Proteins: Proteins are the main building blocks in animal and human systems. Proteins are made up of amino acids. The structure of proteins can be very complex; they can contain primary, secondary, and tertiary structures in the same molecule. The amino group of one amino acid molecule is linked to the acid group of a second molecule of the same or different amino acid by peptide bonds. The final structure of the protein is determined by the way hydrogen bonds connect the polypeptide (multiple amino acids bonded together) chains.

Amino acids: Amino acids are referred to as the building blocks of proteins. They are small organic molecules that contain an amino group (-NH2) and a carboxylic group (-COOH) on an adjacent carbon. Only 20 different amino acids occur in normal animal life and all proteins are polymers of these amino acids. Only 10 of these amino acids are manufactured by the body. The remaining amino acids come from the food we eat. Since amino acids are chiral compounds, only one enantiomer (the L isomer) is used to form proteins.

Chiral Compounds: When a carbon atom has a different substituent at each of its four bonds, then that compound is termed chiral. The general formula for amino acids is

General structural formula of an amino acid

The term chiral means handedness. These compounds are either right- or left-handed mirror images of one another and cannot be superimposed on each other.

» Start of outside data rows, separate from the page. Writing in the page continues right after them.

Lemma dec_loop_refines fuel src : forall ri dst wi,
  (ri <= length src)%nat -> (wi <= length dst)%nat ->
  dec_loop fuel src ri dst wi =
  let? out := dec_ref fuel (drop ri src) (length dst - wi) in ok (splice wi out dst, (wi + length out)%nat).
Proof.
  assert (forall dst wi, splice wi [] dst = dst) as Hnil.
  { intros. unfold splice. cbn [app length]. by rewrite Nat.add_0_r, take_drop. }
  induction fuel as [|fuel IH]; intros ri dst wi Hri Hwi; cbn [dec_loop dec_ref].
  { cbn. by rewrite Hnil, Nat.add_0_r. }
  destruct (Nat.leb_spec (length src) ri).
  { rewrite drop_ge by lia. cbn. by rewrite Hnil, Nat.add_0_r. }
  destruct (drop_cell src ri) as [c Ec]; [done|]. rewrite Ec.
  assert (nth ri src Byte.x00 = c) as ->.
  { transitivity (nth 0 (drop ri src) Byte.x00); [by rewrite nth_skipn, Nat.add_0_r|by rewrite Ec]. }
  destruct (b2z c =? 0); [done|]. cbv zeta. set (n := Z.to_nat (b2z c - 1)).
  rewrite copy_run_refines by lia.
  destruct (copy_ref n (drop (S ri) src) (length dst - wi)) as [run|] eqn:Er; cbn [result_bind]; [|done].
  apply copy_ref_length in Er as (Hlr & Hcap & Hn). rewrite length_drop in Hn.
  assert (length (splice wi run dst) = length dst) as Hls by (apply length_splice; lia).
  rewrite drop_drop, length_drop, Hls.
  replace (S ri + n <? length src)%nat with (n <? length src - S ri)%nat
    by (destruct (Nat.ltb_spec n (length src - S ri)), (Nat.ltb_spec (S ri + n) (length src)); lia).
  replace (length dst - wi <=? n)%nat with (length dst <=? wi + n)%nat
    by (destruct (Nat.leb_spec (length dst - wi) n), (Nat.leb_spec (length dst) (wi + n)); lia).
  destruct (negb (b2z c =? 255) && (n <? length src - S ri)%nat).
  - destruct (Nat.leb_spec (length dst) (wi + n)); [done|].
    rewrite IH by (rewrite ?length_insert, ?Hls; lia). rewrite length_insert, Hls.
    replace (length dst - S (wi + n))%nat with (length dst - wi - n - 1)%nat by lia.
    destruct (dec_ref _ _ _); cbn [result_bind]; [|done].
    rewrite splice_cons by (rewrite Hls; lia). rewrite <- Hlr, splice_splice by lia.
    rewrite length_app. cbn [length]. do 2 f_equal. lia.
  - rewrite IH by (rewrite ?Hls; lia). rewrite Hls.
    replace (length dst - (wi + n))%nat with (length dst - wi - n)%nat by lia.
    destruct (dec_ref _ _ _); cbn [result_bind]; [|done].
    rewrite <- Hlr, splice_splice, length_app by lia. do 2 f_equal. lia.
Qed.

Lemma copy_ref_run (run rest : list byte) cap :
  copy_ref (length run) (run ++ rest) cap
  = if (length run <=? cap)%nat then ok run else err CapacityExceeded.
Proof.
  revert cap. induction run as [|b run IH]; intros [|cap]; cbn [length copy_ref app]; try done.
  rewrite IH. cbn [Nat.leb]. by destruct (length run <=? cap)%nat.
Qed.

Lemma dec_ref_group fuel (run rest : list byte) cap :
  (length run <= 254)%nat ->
  dec_ref (S fuel) (group run ++ rest) cap =
  if (cap <? length run)%nat then err CapacityExceeded else
  if ((length run <? 254) && (0 <? length rest))%nat then
    if (cap <=? length run)%nat then err CapacityExceeded
    else let? out := dec_ref fuel rest (cap - length run - 1) in ok (run ++ Byte.x00 :: out)
  else let? out := dec_ref fuel rest (cap - length run) in ok (run ++ out).
Proof.
  intros Hl. unfold group. cbn [app dec_ref].
  rewrite b2z_z2b_small, (proj2 (Z.eqb_neq (Z.of_nat _ + 1) 0)) by lia. cbv zeta.
  replace (Z.to_nat (Z.of_nat (length run) + 1 - 1)) with (length run) by lia.
  rewrite copy_ref_run, drop_app_length, length_app.
  destruct (Nat.leb_spec (length run) cap), (Nat.ltb_spec cap (length run)); try lia; [|done].
  cbn [result_bind].
  replace (negb (Z.of_nat (length run) + 1 =? 255) && (length run <? length run + length rest)%nat)
    with ((length run <? 254) && (0 <? length rest))%nat; [done|].
  destruct (Nat.ltb_spec (length run) 254), (Nat.ltb_spec 0 (length rest)),
    (Nat.ltb_spec (length run) (length run + length rest)), (Z.eqb_spec (Z.of_nat (length run) + 1) 255); lia.
Qed.

Lemma dec_ref_nil fuel cap : dec_ref fuel [] cap = ok [].
Proof. by destruct fuel. Qed.

Lemma byte_zero b : b2z b = 0 -> b = Byte.x00.
Proof. intros H. by apply b2z_inj. Qed.

Lemma dec_ref_cobs_enc src : forall (run : list byte) fz cap fuel,
  (length run <= 253)%nat -> (length (cobs_enc run fz src) <= fuel)%nat ->
  dec_ref fuel (cobs_enc run fz src) cap =
  if (length run + length src <=? cap)%nat then ok (run ++ src) else err CapacityExceeded.
Proof.
  assert (forall (run rest : list byte) fuel, (length (group run ++ rest) <= fuel)%nat ->
            exists f, fuel = S f /\ (length rest <= f)%nat) as Hf.
  { intros run rest [|f] H; rewrite length_app, length_group in H; [lia|]. exists f. split; [done|lia]. }
  induction src as [|b src IH]; intros run fz cap fuel Hr Hfuel; cbn [cobs_enc] in *.
  - assert (dec_ref fuel (group run) cap =
            (if (length run <=? cap)%nat then ok run else err CapacityExceeded) \/ (fuel < S (length run))%nat) as Hg.
    { destruct (Nat.le_gt_cases (S (length run)) fuel) as [Hg|]; [left|by right].
      destruct fuel as [|f]; [lia|]. rewrite <- (app_nil_r (group run)), dec_ref_group, andb_false_r by lia.
      rewrite dec_ref_nil. cbn [result_bind]. rewrite app_nil_r.
      by destruct (Nat.leb_spec (length run) cap), (Nat.ltb_spec cap (length run)); try lia. }
    cbn [length]. rewrite Nat.add_0_r, app_nil_r.
    destruct run as [|r0 run]; [destruct fz|]; [|by rewrite dec_ref_nil|];
      rewrite length_group in Hfuel; destruct Hg; done || lia.
  - destruct (Z.eqb_spec (b2z b) 0) as [E|E]; [|destruct (Nat.eqb_spec (length run) 253) as [R|R]].
    + destruct (Hf _ _ _ Hfuel) as (f & -> & Hf'). rewrite dec_ref_group by lia.
      destruct (cobs_enc [] true src) as [|x t] eqn:Et; [by apply cobs_enc_true_nonempty in Et|]. rewrite <- Et in *.
      rewrite (proj2 (Nat.ltb_lt (length run) 254)), (proj2 (Nat.ltb_lt 0 (length _))) by (rewrite ?Et; cbn; lia).
      cbn [andb]. rewrite IH by (cbn [length]; lia). cbn [length]. rewrite (byte_zero _ E).
      destruct (Nat.ltb_spec cap (length run)), (Nat.leb_spec cap (length run)),
        (Nat.leb_spec (length run + S (length src)) cap),
        (Nat.leb_spec (0 + length src) (cap - length run - 1)); done || lia.
    + destruct (Hf _ _ _ Hfuel) as (f & -> & Hf').
      assert (length (run ++ [b]) = 254%nat) as Hrb by (rewrite length_app; cbn; lia).
      rewrite dec_ref_group, Hrb by lia. change (254 <? 254)%nat with false. cbn [andb].
      rewrite IH by (cbn [length]; lia). cbn [length app].
      destruct (Nat.ltb_spec cap 254), (Nat.leb_spec (length run + S (length src)) cap),
        (Nat.leb_spec (0 + length src) (cap - 254)); cbn [result_bind]; rewrite <- ?app_assoc; done || lia.
    + rewrite IH by (rewrite ?length_app; cbn [length]; lia || done).
      rewrite length_app, <- app_assoc. cbn [length app]. by rewrite <- Nat.add_assoc.
Qed.

Lemma cobsEncode_refines (src dst : list byte) :
  enc_outcome dst (cobs src) (length src + length src / 254 + 1) (cobsEncode src dst).
Proof.
  destruct dst as [|x dst]; [right; cbn; lia|].
  pose proof (enc_loop_refines (x :: dst) src (mkEncState (x :: dst) 1 0 1 true) [] []) as H.
  apply H. unfold enc_at. cbn [length e_codeIdx e_write e_code e_dst]. repeat (split; [lia|]). by exists x.
Qed.

Lemma cobs_bound (src : list byte) : (length (cobs src) <= length src + length src / 254 + 1)%nat.
Proof. pose proof (cobs_enc_length src [] true ltac:(cbn; lia)) as H. exact H. Qed.

Lemma cobsDecode_cobs (src dst : list byte) :
  cobsDecode (cobs src) dst =
  if (length src <=? length dst)%nat then ok (src ++ drop (length src) dst, length src) else err CapacityExceeded.
Proof.
  unfold cobsDecode. rewrite dec_loop_refines by lia. rewrite drop_0, Nat.sub_0_r.
  unfold cobs. rewrite dec_ref_cobs_enc by (cbn [length]; lia). cbn [length app]. rewrite Nat.add_0_l.
  destruct (length src <=? length dst)%nat; cbn [result_bind]; [|done]. by rewrite splice_0.
Qed.

Lemma dec_ref_zero fuel (src : list byte) cap out :
  (length src <= fuel)%nat -> dec_ref fuel src cap = ok out -> (length out <= length src)%nat /\ (length out <= cap)%nat.
Proof.
  revert src cap out. induction fuel as [|fuel IH]; intros src cap out Hf; cbn [dec_ref].
  { destruct src; [|cbn in Hf; lia]. intros [= <-]. cbn. lia. }
  destruct src as [|c src]; [intros [= <-]; cbn; lia|]. cbn [length] in *.
  destruct (b2z c =? 0); [done|]. cbv zeta.
  destruct (copy_ref _ src cap) as [run|] eqn:Er; cbn [result_bind]; [|done].
  apply copy_ref_length in Er as (Hlr & Hcap & Hn).
  destruct (_ && _).
  - destruct (Nat.leb_spec cap (Z.to_nat (b2z c - 1))); [done|].
    destruct (dec_ref _ _ _) as [o|] eqn:E; cbn [result_bind]; [|done]. intros [= <-].
    apply IH in E; rewrite ?length_drop in *; [|lia]. rewrite length_app. cbn [length]. lia.
  - destruct (dec_ref _ _ _) as [o|] eqn:E; cbn [result_bind]; [|done]. intros [= <-].
    apply IH in E; rewrite ?length_drop in *; [|lia]. rewrite length_app. lia.
Qed.

(** ** Properties *)

(** C32.  COBS framing is loss-free: into any span of the documented size the encoder writes at
    most [n + n/254 + 1] bytes, none of them zero, leaves the rest of the span alone, and the
    decoder recovers exactly the source, or reports that its own span is too small. *)
Theorem cobs_roundtrip (src dst out : list byte) :
  (length src + length src / 254 + 1 <= length dst)%nat ->
  exists body,
    cobsEncode src dst = (body ++ drop (length body) dst, length body)
    /\ (length body <= length src + length src / 254 + 1)%nat
    /\ Forall (fun b => b2z b <> 0) body
    /\ cobsDecode body out =
         if (length src <=? length out)%nat then ok (src ++ drop (length src) out, length src)
         else err CapacityExceeded.
Proof.
  intros Hl. exists (cobs src). split; [|split; [|split]].
  - destruct (cobsEncode_refines src dst) as [->|[_ H]]; [done|lia].
  - apply cobs_bound.
  - apply cobs_enc_nonzero; [cbn; lia|constructor].
  - apply cobsDecode_cobs.
Qed.
(* ===== verification/Raw.v ===== *)
(** * Raw: the small raw-plane frames of wire/raw/*.hpp

    ACKMASK and its receive-side tracker, BEACON, CATALOG_READY, CLOCK and the clock-offset
    computation, PING/PONG and PROBE, and the DISCOVER datagrams of wire/messages/discover.hpp.  The
    fixed-size structures are [WireCodec] instances. *)

From Stdlib Require Import String.
From S2P Require Import Prelude ByteIO SerialArith Codec.
#[local] Open Scope Z_scope.

(** ** ACKMASK (raw/ackmask.hpp) *)

Record AckMask := mkAckMask { am_base_seq : Z; am_mask : Z }.

Definition kAckMaskBytes : nat := 6.
Definition kAckMaskWindow : nat := 32.

Definition encodeAckMask (m : AckMask) (out : list byte) : list byte * nat :=
  if (length out <? kAckMaskBytes)%nat then (out, 0%nat) else
  let out := fst (on_subspan 0 (fun o => putU16 o (am_base_seq m)) out) in
  let out := fst (on_subspan 2 (fun o => putU32 o (am_mask m)) out) in
  (out, kAckMaskBytes).

Definition decodeAckMask (bs : list byte) : decoded AckMask :=
  if (length bs <? kAckMaskBytes)%nat then err Truncated
  else ok (mkAckMask (getU16 (drop 0 bs)) (getU32 (drop 2 bs))).

(** The sequence numbers handed to the callback, in order. *)
Definition unpackAckMask (base mask : Z) : list Z :=
  omap (fun i => if negb (Z.land mask (Z.shiftl 1 (Z.of_nat i)) =? 0)
                 then Some (u16 (base + Z.of_nat i)) else None) (seq 0 kAckMaskWindow).

(** [AckTracker] keeps the pair it would send next. *)
Definition AckTracker_new (base : Z) : AckMask := mkAckMask base 0.

Definition ack_record (t : AckMask) (seq : Z) : AckMask :=
  if negb (seq =? am_base_seq t) && negb (seqIsNewer seq (am_base_seq t)) then t else
  let offset := i16 (u16 (seq - am_base_seq t)) in
  if Z.of_nat kAckMaskWindow <=? offset then
    let shift := u16 (offset - Z.of_nat kAckMaskWindow + 1) in
    let base := u16 (am_base_seq t + shift) in
    let mask := if Z.of_nat kAckMaskWindow <=? shift then 0 else Z.shiftr (am_mask t) shift in
    mkAckMask base (Z.lor mask (u32 (Z.shiftl 1 (Z.of_nat kAckMaskWindow - 1))))
  else mkAckMask (am_base_seq t) (Z.lor (am_mask t) (u32 (Z.shiftl 1 offset))).

Definition ack_snapshot (t : AckMask) : AckMask := mkAckMask (am_base_seq t) (am_mask t).

Definition ack_reset (t : AckMask) (base : Z) : AckMask := mkAckMask base 0.

(** ** BEACON (raw/beacon.hpp) *)

Definition etag_bytes : nat := 8.
Definition kBeaconFrameBytes : nat := 4 + etag_bytes + 1.

Record BeaconFrame := mkBeaconFrame { bf_boot_id : Z; bf_etag : list byte; bf_pairing_open : bool }.

Definition encodeBeacon (b : BeaconFrame) (out : list byte) : list byte * nat :=
  if (length out <? kBeaconFrameBytes)%nat then (out, 0%nat) else
  let out := fst (on_subspan 0 (fun o => putU32 o (bf_boot_id b)) out) in
  let out := splice 4 (bf_etag b) out in
  let out := fst (on_subspan (4 + length (bf_etag b)) (fun o => putU8 o (if bf_pairing_open b then 1 else 0)) out) in
  (out, kBeaconFrameBytes).

Definition decodeBeacon (bs : list byte) : decoded BeaconFrame :=
  if (length bs <? kBeaconFrameBytes)%nat then err Truncated
  else ok (mkBeaconFrame (getU32 (drop 0 bs)) (subspan 4 etag_bytes bs)
             (negb (getU8 (drop (4 + etag_bytes) bs) =? 0))).

(** ** CATALOG_READY (raw/catalog_ready.hpp) *)

Definition kCatalogReadyBytes : nat := etag_bytes.

Definition encodeCatalogReady (etag out : list byte) : list byte * nat :=
  if negb (length etag =? kCatalogReadyBytes)%nat then (out, 0%nat) else
  if (length out <? kCatalogReadyBytes)%nat then (out, 0%nat) else
  (splice 0 etag out, kCatalogReadyBytes).

Definition decodeCatalogReady (payload : list byte) : option (list byte) :=
  if negb (length payload =? kCatalogReadyBytes)%nat then None else Some payload.

(** ** CLOCK (raw/clock_frame.hpp) *)

Definition kClockRequestBytes : nat := 4.
Definition kClockReplyBytes : nat := 12.

Record ClockReply := mkClockReply { ck_t0 : Z; ck_t1 : Z; ck_t2 : Z }.

Definition encodeClockRequest (t0 : Z) (out : list byte) : list byte * nat :=
  if (length out <? kClockRequestBytes)%nat then (out, 0%nat) else putU32 out t0.

Definition decodeClockRequest (bs : list byte) : decoded Z :=
  if (length bs <? kClockRequestBytes)%nat then err Truncated else ok (getU32 (drop 0 bs)).

Definition encodeClockReply (r : ClockReply) (out : list byte) : list byte * nat :=
  if (length out <? kClockReplyBytes)%nat then (out, 0%nat) else
  let out := fst (on_subspan 0 (fun o => putU32 o (ck_t0 r)) out) in
  let out := fst (on_subspan 4 (fun o => putU32 o (ck_t1 r)) out) in
  let out := fst (on_subspan 8 (fun o => putU32 o (ck_t2 r)) out) in
  (out, kClockReplyBytes).

Definition decodeClockReply (bs : list byte) : decoded ClockReply :=
  if (length bs <? kClockReplyBytes)%nat then err Truncated
  else ok (mkClockReply (getU32 (drop 0 bs)) (getU32 (drop 4 bs)) (getU32 (drop 8 bs))).

Record ClockSync := mkClockSync { cs_offsetUs : Z; cs_rttUs : Z }.

Definition computeClockSync (t0 t1 t2 t3 : Z) : ClockSync :=
  let d1 := timeDelta t1 t0 in
  let d2 := timeDelta t2 t3 in
  let offset := Z.quot (d1 + d2) 2 in
  let dRttObserved := timeDelta t3 t0 in
  let dHubHold := timeDelta t2 t1 in
  let rtt := dRttObserved - dHubHold in
  mkClockSync (i32 offset) (u32 rtt).

(** ** PING/PONG and PROBE (raw/ping_pong.hpp, raw/probe.hpp) *)

Definition encodePing (payload out : list byte) : list byte * nat :=
  if (length out <? length payload)%nat then (out, 0%nat)
  else (splice 0 payload out, length payload).

Definition encodePong (pingPayload out : list byte) : list byte * nat := encodePing pingPayload out.

Definition kProbeIndexBytes : nat := 2.

Definition encodeProbeFrame (probeIndex : Z) (out : list byte) : list byte * nat :=
  if (length out <? kProbeIndexBytes)%nat then (out, 0%nat) else
  let out := fst (on_subspan 0 (fun o => putU16 o probeIndex) out) in
  (splice kProbeIndexBytes (replicate (length out - kProbeIndexBytes) Byte.x00) out, length out).

Definition decodeProbeFrame (bs : list byte) : decoded Z :=
  if (length bs <? kProbeIndexBytes)%nat then err Truncated else ok (getU16 (drop 0 bs)).

(** ** Codec instances *)

Lemma decode_size_guard {A} (n : nat) (bs : list byte) (a x : A) (E : DecodeError) :
  to_option (if (length bs <? n)%nat then err E else ok a) = Some x -> (n <= length bs)%nat /\ a = x.
Proof. destruct (Nat.ltb_spec (length bs) n); [done|]. intros [= ->]. done. Qed.

Definition AckMask_ok (m : AckMask) : Prop := in_u 16 (am_base_seq m) /\ in_u 32 (am_mask m).
Definition AckMask_bytes (m : AckMask) : list byte := le_bytes 2 (am_base_seq m) ++ le_bytes 4 (am_mask m).

#[export] Program Instance AckMask_codec : WireCodec AckMask := {|
  wire_size := kAckMaskBytes; wire_ok := AckMask_ok; wire_bytes := AckMask_bytes;
  wire_encode := encodeAckMask; wire_decode := fun l => to_option (decodeAckMask l) |}.
Next Obligation. unfold kAckMaskBytes. lia. Qed.
Next Obligation. done. Qed.
Next Obligation.
  unfold kAckMaskBytes. intros m out _ Hl. unfold encodeAckMask, kAckMaskBytes. rewrite (proj2 (Nat.ltb_ge _ _)) by done.
  write_fields. by expose_cells out 6%nat.
Qed.
Next Obligation. intros. unfold encodeAckMask. by rewrite (proj2 (Nat.ltb_lt _ _)). Qed.
Next Obligation.
  intros [b m] [H1 H2]. cbn in *. unfold decodeAckMask, AckMask_bytes. cbn -[getU16 getU32]. by read_fields.
Qed.
Next Obligation.
  intros l m [Hl <-]%decode_size_guard. unfold kAckMaskBytes in Hl. split; [apply getU16_range|].
  apply getU32_range. rewrite length_drop. lia.
Qed.

Definition ClockReply_ok (r : ClockReply) : Prop := in_u 32 (ck_t0 r) /\ in_u 32 (ck_t1 r) /\ in_u 32 (ck_t2 r).
Definition ClockReply_bytes (r : ClockReply) : list byte :=
  le_bytes 4 (ck_t0 r) ++ le_bytes 4 (ck_t1 r) ++ le_bytes 4 (ck_t2 r).

#[export] Program Instance ClockReply_codec : WireCodec ClockReply := {|
  wire_size := kClockReplyBytes; wire_ok := ClockReply_ok; wire_bytes := ClockReply_bytes;
  wire_encode := encodeClockReply; wire_decode := fun l => to_option (decodeClockReply l) |}.
Next Obligation. unfold kClockReplyBytes. lia. Qed.
Next Obligation. done. Qed.
Next Obligation.
  unfold kClockReplyBytes. intros r out _ Hl. unfold encodeClockReply, kClockReplyBytes. rewrite (proj2 (Nat.ltb_ge _ _)) by done.
  write_fields. by expose_cells out 12%nat.
Qed.
Next Obligation. intros. unfold encodeClockReply. by rewrite (proj2 (Nat.ltb_lt _ _)). Qed.
Next Obligation.
  intros [a b c] (H1 & H2 & H3). cbn in *. unfold decodeClockReply, ClockReply_bytes. cbn -[getU16 getU32]. by read_fields.
Qed.
Next Obligation.
  intros l m [Hl <-]%decode_size_guard. unfold kClockReplyBytes in Hl.
  repeat split; apply getU32_range; rewrite length_drop; lia.
Qed.

Definition BeaconFrame_ok (b : BeaconFrame) : Prop := in_u 32 (bf_boot_id b) /\ length (bf_etag b) = etag_bytes.
Definition BeaconFrame_bytes (b : BeaconFrame) : list byte :=
  le_bytes 4 (bf_boot_id b) ++ bf_etag b ++ [z2b (if bf_pairing_open b then 1 else 0)].
(** Whatever its state, a key finds or opens a slot beside the other one. *)
Lemma acquire_any r x y t q now :
  two r x y -> s_active x = false \/ slot_matches t q x = true -> slot_matches t q y = false ->
  exists r' i x' z, acquireSlot r t q now = (r', i) /\ at_slot r' i x' z /\ slot_matches t q x' = true
    /\ (z = y \/ (s_active y = false /\ s_active z = false)).
Proof.
  intros Ht Hx Hy.
  assert (forall r x, two r x y -> s_active x = false ->
    exists r' i x' z, acquireSlot r t q now = (r', i) /\ at_slot r' i x' z /\ slot_matches t q x' = true
    /\ (z = y \/ (s_active y = false /\ s_active z = false))) as Hmiss.
  { intros r0 x0 Ht0 Hx0. destruct (acquire_miss r0 x0 y t q now Ht0 Hx0 Hy) as (r' & i & z & E & Hat & Hz).
    exists r', i, (Slot_open t q now), z. split; [done|]. split; [done|]. split.
    - unfold slot_matches. cbn. by rewrite !Z.eqb_refl.
    - destruct Hz as [?|[? ->]]; [by left|by right]. }
  destruct Hx as [Hx|Hx]; [by apply (Hmiss r x)|].
  destruct (timeReached now (u32 (s_startMs x + frag_reassembly_timeout_ms))) eqn:E.
  - pose proof (findSlot_two _ _ _ _ _ Ht Hy) as H. rewrite Hx in H. destruct H as (i & Hf & Hat).
    destruct Hat as [Hi Htwo]. set (r1 := expireOne r t q now).
    assert (two r1 Slot_new y) as Ht1 by (unfold r1, expireOne; rewrite Hf, E; apply Htwo).
    destruct (Hmiss r1 Slot_new Ht1 eq_refl) as (r' & j & x' & z & Ea & Hrest).
    exists r', j, x', z. split; [|done]. rewrite <- Ea. unfold acquireSlot at 1 2.
    assert (expireOne r1 t q now = r1) as ->; [|done].
    unfold expireOne. pose proof (findSlot_two r1 Slot_new y t q Ht1 Hy) as H1. cbn in H1. by rewrite H1.
  - destruct (acquire_hit r x y t q now Ht Hx Hy E) as (i & Ea & Hat).
    exists r, i, x, y. by split; [|split; [|split; [|left]]].
Qed.

(** What no arrival changes in a slot. *)
Definition key_of (s : Slot) : bool * Z * Z * Z := (s_active s, s_type s, s_seq s, s_channel s).

Lemma placeFragment_key s i bs s' : placeFragment s i bs = Some s' -> key_of s' = key_of s.
Proof.
  unfold placeFragment. destruct (negb _); [by intros [= ->]|]. cbv zeta.
  destruct (_ <? _)%nat; [done|]. by intros [= <-].
Qed.

Lemma slot_accept_key s hd i bs s' : slot_accept s hd i bs = Some s' -> key_of s' = key_of s.
Proof.
  unfold slot_accept. cbv zeta. destruct (_ && _).
  { intros H. by apply placeFragment_key in H as ->. }
  destruct (fragMore hd).
  - set (s1 := if s_unitLen s =? 0 then _ else s). assert (key_of s1 = key_of s) as <-
      by (unfold s1; by destruct (_ =? _)).
    destruct (placeFragment s1 i bs) as [s2|] eqn:E; [|done].
    apply placeFragment_key in E as <-. destruct (_ && _); [|by intros [= ->]].
    destruct (placeFragment s2 _ _) as [s3|] eqn:E; [|done].
    apply placeFragment_key in E as <-. by intros [= <-].
  - destruct (negb _).
    + intros H. by apply placeFragment_key in H as ->.
    + destruct (_ <? _)%nat; [done|]. by intros [= <-].
Qed.
Lemma missing_loop_spec received : forall n i cap D,
  (forall k, (i <= k < i + n)%nat -> received !! k = Some (if decide (k ∈ D) then Byte.x01 else Byte.x00)) ->
  missing_loop received i n cap = take cap (filter (fun k => k ∉ (D : gset nat)) (seq i n)).
Proof.
  induction n as [|n IH]; intros i cap D Hf; cbn [missing_loop seq]; [by rewrite filter_nil, take_nil|].
  rewrite filter_cons. pose proof (Hf i ltac:(lia)) as Hi. apply lookup_nth_byte in Hi. rewrite Hi.
  destruct cap as [|cap]; [done|]. destruct (decide (i ∈ D)) as [Hin|Hin].
  - rewrite decide_False by tauto. change (byte_eqb Byte.x01 Byte.x00) with false. cbv iota.
    apply IH. intros k Hk. apply Hf. lia.
  - rewrite decide_True by done. change (byte_eqb Byte.x00 Byte.x00) with true. cbv iota.
    simpl. f_equal. apply IH. intros k Hk. apply Hf. lia.
Qed.
End transfer.

(** ** Transfers as event sequences *)

Inductive BlobEvent :=
  | Chunk (i : nat)
  | Other (pl : list byte).

Definition blob_feed {S} `{ChunkStorage S} (id : BlobId) (enc : list byte)
    (r : ChunkReassembler (S := S)) (e : BlobEvent * Z) : ChunkReassembler :=
  match e with
  | (Chunk i, now) => fst (cr_insert r (chunk_bytes id enc i) now)
  | (Other pl, now) => fst (cr_insert r pl now)
  end.

Definition chunks_of (evs : list (BlobEvent * Z)) : gset nat :=
  list_to_set (omap (fun e => match fst e with Chunk i => Some i | Other _ => None end) evs).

Enantiomer: Enantiomers are the mirror images of a single chiral compound; enantiomers are not superimposable on each other. Their physical properties will be the same, but they are optically discernible and will behave differently in the presence of other chiral molecules.

Diastereomer: Diastereomers are chiral compounds with more than one chiral center that are not mirror images of one another. These pairs of compounds have neither identical physical nor identical optical properties.

Structure of Proteins

  • Primary Structure  The primary structure of a protein is the sequence of amino acids along the protein chain.
  • Secondary Structure  The secondary structure describes how segments of the protein chain are folded. Some common secondary structures are α–helix, β-sheet, β-turn, γ-turn, etc.
  • Tertiary Structure  The tertiary structure describes the overall shape of the molecule. Proteins are large molecules, often containing hundreds of amino acids and they bend and fold to fit a given space. For instance, myoglobin (see Fig. 10.1) is a globular protein.
  • Quaternary Structure  The quaternary structure is the assembly of individual molecules (monomers or subunits) into a larger complex.

Myoglobin: The structures of myoglobin and hemoglobin were amongst the first protein structures to be determined by x-ray analysis. Myoglobin is a monomeric polypeptide of 153 amino acid residues (primary structure). Most (118 out of 153) of the amino acids are used by the protein to form the α–helices of the protein’s secondary structure. Eight α–helical segments form a tertiary structure of the protein that is nearly spherical, with a diameter of about 30Å. A strand representation of the structure of horse heart myoglobin depicts the secondary and tertiary structure of the protein, is shown on Fig. 10.1. The helices of the protein encompass a prosthetic group, a heme group (shown as black balls and sticks). The heme group binds a single iron ion in its center. For efficient oxygen binding by the working protein, the iron ion must be in the +2 state.

Strand representation of the structure of myoglobin
Figure 10.1. Myoglobin structure

Within the hydrophobic pocket surrounding the heme group formed by the protein, the iron ion is coordinated to the four nitrogens of the porphyrin (heme), and to a fifth imidazole nitrogen of a histidine residue (87). The sixth coordination site of the iron is accessible to oxygen and other molecular ligands. (A ligand is an ion or a molecule that can bind to a metal ion or metal atom to form a complex.) In addition, a second histidine (residue 64) is located near the sixth coordination site and is thought to be important in stabilizing the oxygen during the bind-release cycle of the protein.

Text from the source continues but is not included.